As described in the ipyrad tutorial, you can run ipyrad -p params-iptest.txt -r, but there is not useful diagnostic information given.
In the final step you filter the data and then output it into a format for downstream analysis.
The filtering parameters are defined in params-iptest.txt and this tutorials use the defaults.
ipyrad_step7.job:
# /bin/sh
# ----------------Parameters---------------------- #
#$ -S /bin/sh
#$ -pe mthread 8
#$ -q sThC.q
#$ -l mres=64G,h_data=8G,h_vmem=8G
#$ -cwd
#$ -j y
#$ -N ipyrad_step7
#$ -o ipyrad_step7.log
#
# ----------------Modules------------------------- #
module load bioinformatics/ipyrad/0.9.74
#
# ----------------Your Commands------------------- #
#
echo + `date` job $JOB_NAME started in $QUEUE with jobID=$JOB_ID on $HOSTNAME
echo + NSLOTS = $NSLOTS
#
ipyrad -p params-iptest.txt -s 7 -c $NSLOTS
#
echo = `date` job $JOB_NAME done
Start this step with qsub ipyrad_step7.job
Output
This creates the directory iptest_outfiles which has your output files in various formats.

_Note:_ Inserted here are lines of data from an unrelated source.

(** * Valgrind's demangler (coregrind/m_demangle/demangle.c)

    A shallow embedding of the three decoding stages driven by
    [VG_(demangle)]: the Z-decoder [VG_(maybe_Z_demangle)], the Rust
    heuristic [rust_is_mangled] with its helpers [is_prefixed_hash] and
    [looks_like_rust], the in-place Rust decoder [rust_demangle_sym] with
    [unescape], and the orchestrator [VG_(demangle)] itself.

    Memory blocks are lists of characters, stores are bounds-checked, and
    every [vg_assert] of the source is an explicit outcome. *)

From Stdlib Require Import Ascii String ZArith Lia List Bool.
From stdpp Require Import base list strings gmap.

Local Open Scope char_scope.
Local Open Scope nat_scope.

(* ===================================================================== *)
(** * Characters, blocks and C strings *)
(* ===================================================================== *)

(** [HChar] is the source's name for [char]. *)
Abbreviation HChar := ascii (only parsing).

Definition NUL : HChar := "000".

(** A string literal of the source, without its terminator. *)
Definition lit (s : string) : list HChar := list_ascii_of_string s.

(** A block of memory is the list of its bytes.  A C string lives at the
    start of a block and ends at the first NUL byte; when the list holds
    no NUL the terminator is the byte just after it, so that a list of
    non-NUL characters denotes the C string with those characters. *)
Definition char_at (m : list HChar) (i : nat) : HChar := default NUL (m !! i).

(** [*p] for a pointer [p] represented by the suffix of the block it points into. *)
Definition deref (p : list HChar) : HChar := char_at p 0.

(** Modelled from the spec: [vg_assert] and [vg_assert2] are macros of
    pub_core_libcassert.h, which is not part of the sources at hand; a
    failed assertion is "a fatal programming-error condition": it stops the
    process.  Here are the assertions of the source. *)
Inductive assertion : Type :=
| A_eclassTag_range      (* vg_assert( *eclassTag >= 0 && *eclassTag <= 9999) *)
| A_eclassPrio_range     (* vg_assert( *eclassPrio >= 0 && *eclassPrio <= 9) *)
| A_VG_Z_prefix          (* vg_assert2(0, "symbol with a 'VG_Z_' prefix ...") *)
| A_delimiter            (* vg_assert(sym[i] == '_') *)
| A_never_after.         (* vg_assert(out <= never_after) *)

(** What running a piece of the program can end in. *)
Inductive outcome (A : Type) : Type :=
| Ret (a : A)            (* it returns *)
| Abort (w : assertion)  (* an assertion fails: the process is stopped *)
| Trap                   (* a store outside its block, or a NULL dereference *)
| OutOfFuel.             (* the loop bound of the model was too small *)

Arguments Ret {A} a.
Arguments Abort {A} w.
Arguments Trap {A}.
Arguments OutOfFuel {A}.

Definition bind {A B : Type} (m : outcome A) (k : A -> outcome B) : outcome B :=
  match m with
  | Ret a => k a
  | Abort w => Abort w
  | Trap => Trap
  | OutOfFuel => OutOfFuel
  end.

Notation "'do' x <- m ; k" := (bind m (fun x => k))
  (at level 10, x pattern, m at level 100, k at level 200).

(** [m[i] = c]: a store into a block, trapping outside of it. *)
Definition store (m : list HChar) (i : nat) (c : HChar) : outcome (list HChar) :=
  if i <? length m then Ret (<[i:=c]> m) else Trap.

(** Modelled from the spec: [VG_(strlen)] is declared in pub_core_libcbase.h,
    which is not part of the sources at hand; it is the C [strlen], the
    number of bytes before the terminator ("up to the terminating NUL"). *)
Fixpoint strlen (m : list HChar) : nat :=
  match m with
  | [] => 0
  | c :: m' => if (c =? NUL)%char then 0 else S (strlen m')
  end.
(** * Admission validation of InferenceService resources

    A shallow embedding of
    [pkg/apis/serving/v1beta1/inference_service_validation.go]
    and the properties of its rule evaluators.

    Go strings are [string] (sequences of bytes), Go [int]/[int32] values are
    [Z], pointers are [option], maps from string to string are
    [gmap string string], slices are lists.  A Go function returning [error]
    becomes a function into [outcome (option error)]: it either returns
    ([Returns None] for a nil error) or panics on a nil dereference. *)

From Stdlib Require Import ZArith QArith Qcanon Ascii String List Bool Lia.
From stdpp Require Import base option list strings gmap pretty numbers.

Open Scope string_scope.
Open Scope Z_scope.

(** ** Go runtime: errors and panics *)

(** The format constants of package v1beta1 that [fmt.Errorf] is called with.
    Their text is declared outside the validated file; an error built from one
    of them is identified by the constant and the arguments. *)
Inductive ErrorFormat :=
| InvalidISVCNameFormatError
| DisallowedMultipleContainersInWorkerSpecError
| DisallowedWorkerSpecPipelineParallelSizeEnvError
| DisallowedWorkerSpecTensorParallelSizeEnvError
| InvalidUnknownGPUTypeError
| MissingStorageURI
| InvalidNotSupportedStorageURIProtocolError
| InvalidAutoScalerError
| InvalidWorkerSpecPipelineParallelSizeValueError
| InvalidWorkerSpecTensorParallelSizeValueError
| ExactlyOneErrorFormat
| Literal (format : string).

(** A non-nil Go [error]: what built it and from what. *)
Inductive error :=
| fmt_Errorf (format : ErrorFormat) (args : list string)
| errors_New (msg : string)
| foreign_error (msg : string).

(** What a call does: it returns a value, or it panics. *)
Inductive outcome (A : Type) :=
| Returns (a : A)
| Panics.
Arguments Returns {A} a.
Arguments Panics {A}.

(** [if err := c; err != nil { return err }; k] *)
Definition check (c : outcome (option error)) (k : outcome (option error))
  : outcome (option error) :=
  match c with
  | Returns None => k
  | Returns (Some e) => Returns (Some e)
  | Panics => Panics
  end.

Notation "'do!' c ';!' k" := (check c k)
  (at level 10, c at level 100, k at level 200).

(** [*p]: dereferencing a nil pointer panics. *)
Definition deref {A B} (p : option A) (k : A -> outcome B) : outcome B :=
  match p with
  | Some a => k a
  | None => Panics
  end.

Definition accepted (r : outcome (option error)) : Prop := r = Returns None.
Definition rejected (r : outcome (option error)) : Prop :=
  exists e, r = Returns (Some e).

(** ** Go standard library *)

(** [slices.Contains] on strings. *)
Definition slices_Contains (l : list string) (x : string) : bool :=
  existsb (fun y => bool_decide (y = x)) l.

(** [strings.Split(s, sep)] for a non-empty [sep]: [skip] counts the bytes of
    a separator still to be dropped, [cur] is the piece being read. *)
Fixpoint Split_go (sep : string) (skip : nat) (cur : string) (s : string)
  : list string :=
  match s with
  | EmptyString => [cur]
  | String c s' =>
      match skip with
      | S k => Split_go sep k cur s'
      | O =>
          if String.prefix sep s
          then cur :: Split_go sep (Nat.pred (String.length sep)) "" s'
          else Split_go sep O (cur ++ String c "") s'
      end
  end.

Definition strings_Split (s sep : string) : list string :=
  Split_go sep O "" s.

(** [strconv.Itoa] *)
Definition strconv_Itoa (n : Z) : string := pretty n.

(** [strconv.Atoi]: an optional sign, then one or more decimal digits, and the
    value has to fit 64 bits; [None] is a non-nil error. *)
Definition digit_of (c : ascii) : option Z :=
  let n := Z.of_N (N_of_ascii c) in
  if (48 <=? n) && (n <=? 57) then Some (n - 48) else None.

Fixpoint parse_digits (acc : Z) (s : string) : option Z :=
  match s with
  | EmptyString => Some acc
  | String c s' =>
      match digit_of c with
      | Some d => parse_digits (acc * 10 + d) s'
      | None => None
      end
  end.

Definition strconv_Atoi (s : string) : option Z :=
  let '(neg, body) :=
    match s with
    | String "-" s' => (true, s')
    | String "+" s' => (false, s')
    | _ => (false, s)
    end in
  match body with
  | EmptyString => None
  | _ =>
      match parse_digits 0 body with
      | Some n =>
          let v := if neg then - n else n in
          if (- 2 ^ 63 <=? v) && (v <=? 2 ^ 63 - 1) then Some v else None
      | None => None
      end
  end.
(** * The solver of the audio auto-tagging baseline (solver.py)

    A shallow embedding of [Solver]: the metric engine [get_auc_turbo], the
    checkpoint methods [save] and [load], the optimizer schedule
    [_schedule], the training loop [train] and the evaluation runner
    [test], followed by the properties of them that the specification
    states.

    Conventions.
    - A Python [int] is a [Z], a [str] a [string], a [dict] a [gmap].
    - Floating-point numbers are kept abstract (class [FloatOps]); the
      learning rates, which the source writes as decimal literals, are
      rationals.
    - The collaborators that are not part of solver.py (the network, the
      numeric kernels of sklearn.metrics) are the fields of the classes
      [Torch] and [Sklearn].
    - Telemetry ([print], timing) is left out where it cannot raise: no
      value depends on it. *)

From Stdlib Require Import ZArith QArith.
From stdpp Require Import gmap strings list fin_maps pretty.

Open Scope Z_scope.

(** ** Python exceptions that the solver can meet *)

Inductive exn :=
| ValueError
| TypeError
| IndexError
| AttributeError
| RuntimeError
| FileNotFoundError
| UnpicklingError.

(** The outcome of a pure call that may raise. *)
Inductive pyresult (A : Type) :=
| Returns (a : A)
| Raises (e : exn).
Arguments Returns {A} a.
Arguments Raises {A} e.

(** ** numpy tables *)

(** A table is the list of its rows; [np.array] turns it into a
    two-dimensional array when it has at least one row and all rows have
    one length. *)
Abbreviation matrix A := (list (list A)).

Definition width {A} (m : matrix A) : nat :=
  match m with
  | [] => 0%nat
  | r :: _ => length r
  end.

Definition is_table {A} (w : nat) (m : matrix A) : Prop :=
  m ≠ [] ∧ Forall (λ r, length r = w) m.

Definition is_tableb {A} (w : nat) (m : matrix A) : bool :=
  negb (bool_decide (length m = 0%nat)) && forallb (λ r, bool_decide (length r = w)) m.

(** [m[:, j]] *)
Definition column {A} (j : nat) (m : matrix A) : list A :=
  omap (λ r, r !! j) m.

Definition Zsum (l : list Z) : Z := foldr Z.add 0 l.

(** [m.sum(axis=0)] *)
Definition sum_axis0 (m : matrix Z) : list Z :=
  (λ j, Zsum (column j m)) <$> seq 0 (width m).

(** [row[mask]] for a boolean mask of the row's length *)
Fixpoint select {A} (mask : list bool) (row : list A) : list A :=
  match mask, row with
  | b :: mask, x :: row => if b then x :: select mask row else select mask row
  | _, _ => []
  end.

(** [m[:, mask]] *)
Definition mask_columns {A} (mask : list bool) (m : matrix A) : matrix A :=
  select mask <$> m.

(** The positions at which a mask is set, counted from [i]. *)
Fixpoint kept_from (i : nat) (mask : list bool) : list nat :=
  match mask with
  | [] => []
  | b :: mask => if b then i :: kept_from (S i) mask else kept_from (S i) mask
  end.

(** ** Floating point *)

Class FloatOps (F : Type) := {
  f0 : F;                      (* 0.0 *)
  fadd : F → F → F;
  fdiv : F → F → F;
  f_of_nat : nat → F;
  fgt : F → F → bool           (* a > b *)
}.

(** [np.average(v)] without weights: the sum divided by the count. *)
Definition np_average `{FloatOps F} (v : list F) : F :=
  fdiv (foldl fadd f0 v) (f_of_nat (length v)).

(** A per-label result is a float or an array of floats: sklearn answers
    a table of one column, which is a binary problem to it, with a float,
    and a wider table with one score per column. *)
Inductive per_label (F : Type) :=
| Score (x : F)
| Scores (v : list F).
Arguments Score {F} x.
Arguments Scores {F} v.

(** [len] of an array; a float counts as its one score. *)
Definition entries {F} (a : per_label F) : nat :=
  match a with
  | Score _ => 1%nat
  | Scores v => length v
  end.

(** [a[i]]; a float cannot be indexed. *)
Definition item {F} (a : per_label F) (i : nat) : pyresult F :=
  match a with
  | Score _ => Raises IndexError
  | Scores v =>
    match v !! i with
    | Some x => Returns x
    | None => Raises IndexError
    end
  end.

(** [np.zeros((n, 1))]: [n] rows of one zero each; the solver only stores
    it and indexes its rows, so it is kept as its [n] entries. *)
Definition np_zeros `{FloatOps F} (n : nat) : per_label F := Scores (replicate n f0).

(** ** sklearn.metrics, as far as [get_auc_turbo] calls it

    The entry points validate their arguments and raise [ValueError]
    ([None] here) when they reject them; a table without columns is always
    rejected.  A multilabel score with [average="macro"] is the unweighted
    mean of the binary metric of each column, with [average=None] it is the
    vector of these; for a table of one column both are the binary metric
    of that column.  The binary ROC-AUC is undefined for some columns (one
    class only) and then raises [ValueError] as well. *)

Class Sklearn (F : Type) := {
  input_ok : matrix Z → matrix F → bool;
  lrap_kernel : matrix Z → matrix F → F;
  mse_kernel : matrix Z → matrix F → F;
  math_sqrt : F → option F;
  ap_binary : list Z → list F → F;
  roc_binary : list Z → list F → option F
}.

Section Metrics.
Context {F : Type} `{!FloatOps F} `{!Sklearn F}.

Definition sk_check (y_true : matrix Z) (y_score : matrix F) : bool :=
  negb (bool_decide (width y_true = 0%nat)) && input_ok y_true y_score.

Definition label_ranking_average_precision_score
    (y_true : matrix Z) (y_score : matrix F) : option F :=
  if sk_check y_true y_score then Some (lrap_kernel y_true y_score) else None.

Definition mean_squared_error (y_true : matrix Z) (y_pred : matrix F) : option F :=
  if sk_check y_true y_pred then Some (mse_kernel y_true y_pred) else None.

(** The per-column scores of a binary metric. *)
Definition binary_scores (metric : list Z → list F → option F)
    (y_true : matrix Z) (y_score : matrix F) : option (list F) :=
  if sk_check y_true y_score
  then mapM (λ c, metric (column c y_true) (column c y_score)) (seq 0 (width y_score))
  else None.

(** [average="macro"] *)
Definition macro_of (v : list F) : F :=
  match v with
  | [x] => x
  | _ => np_average v
  end.

(** [average=None] *)
Definition per_label_of (v : list F) : per_label F :=
  match v with
  | [x] => Score x
  | _ => Scores v
  end.

Definition average_precision_score_macro y_true y_score : option F :=
  macro_of <$> binary_scores (λ t s, Some (ap_binary t s)) y_true y_score.

Definition average_precision_score_none y_true y_score : option (per_label F) :=
  per_label_of <$> binary_scores (λ t s, Some (ap_binary t s)) y_true y_score.

Definition roc_auc_score_macro y_true y_score : option F :=
  macro_of <$> binary_scores roc_binary y_true y_score.

Definition roc_auc_score_none y_true y_score : option (per_label F) :=
  per_label_of <$> binary_scores roc_binary y_true y_score.

(** ** The metric engine: [get_auc_turbo] *)

(** The scalar locals of [get_auc_turbo]. *)
Record scores := {
  score_accuracy : F;
  score_lwlrap : F;
  score_roc_auc : F;
  score_pr_auc : F;
  score_mse : F
}.

Definition scores0 : scores :=
  {| score_accuracy := f0; score_lwlrap := f0; score_roc_auc := f0;
     score_pr_auc := f0; score_mse := f0 |}.

(** The first [try] block: the assignments are made in order and the first
    [ValueError] ends the block, leaving the later locals at their initial
    value. *)
Definition try_macro (y_true : matrix Z) (y_preds : matrix F) : scores :=
  match label_ranking_average_precision_score y_true y_preds with
  | None => scores0
  | Some lwlrap =>
    match mean_squared_error y_true y_preds ≫= math_sqrt with
    | None =>
      {| score_accuracy := f0; score_lwlrap := lwlrap; score_roc_auc := f0;
         score_pr_auc := f0; score_mse := f0 |}
    | Some mse =>
      match average_precision_score_macro y_true y_preds with
      | None =>
        {| score_accuracy := f0; score_lwlrap := lwlrap; score_roc_auc := f0;
           score_pr_auc := f0; score_mse := mse |}
      | Some pr_auc =>
        match roc_auc_score_macro y_true y_preds with
        | None =>
          {| score_accuracy := f0; score_lwlrap := lwlrap; score_roc_auc := f0;
             score_pr_auc := pr_auc; score_mse := mse |}
        | Some roc_auc =>
          {| score_accuracy := f0; score_lwlrap := lwlrap; score_roc_auc := roc_auc;
             score_pr_auc := pr_auc; score_mse := mse |}
        end
      end
    end
  end.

You can view less files with:
ls iptest_outfiles
A final statistics file is viewable in the iptest_outfiles directory
cat iptest_outfiles/iptest_stats.txt
From this we hope that you have an understanding to run ipyrad commands on Hydra.
A good next-step is to go through the ipyrad (Advanced tutorial)[https://ipyrad.readthedocs.io/en/latest/tutorial_advanced_cli.html] which covers branching and analyses when there's a reference genome. Branching allows you to re-use existing steps when trying variations on analysis rather than returning to the first step every time.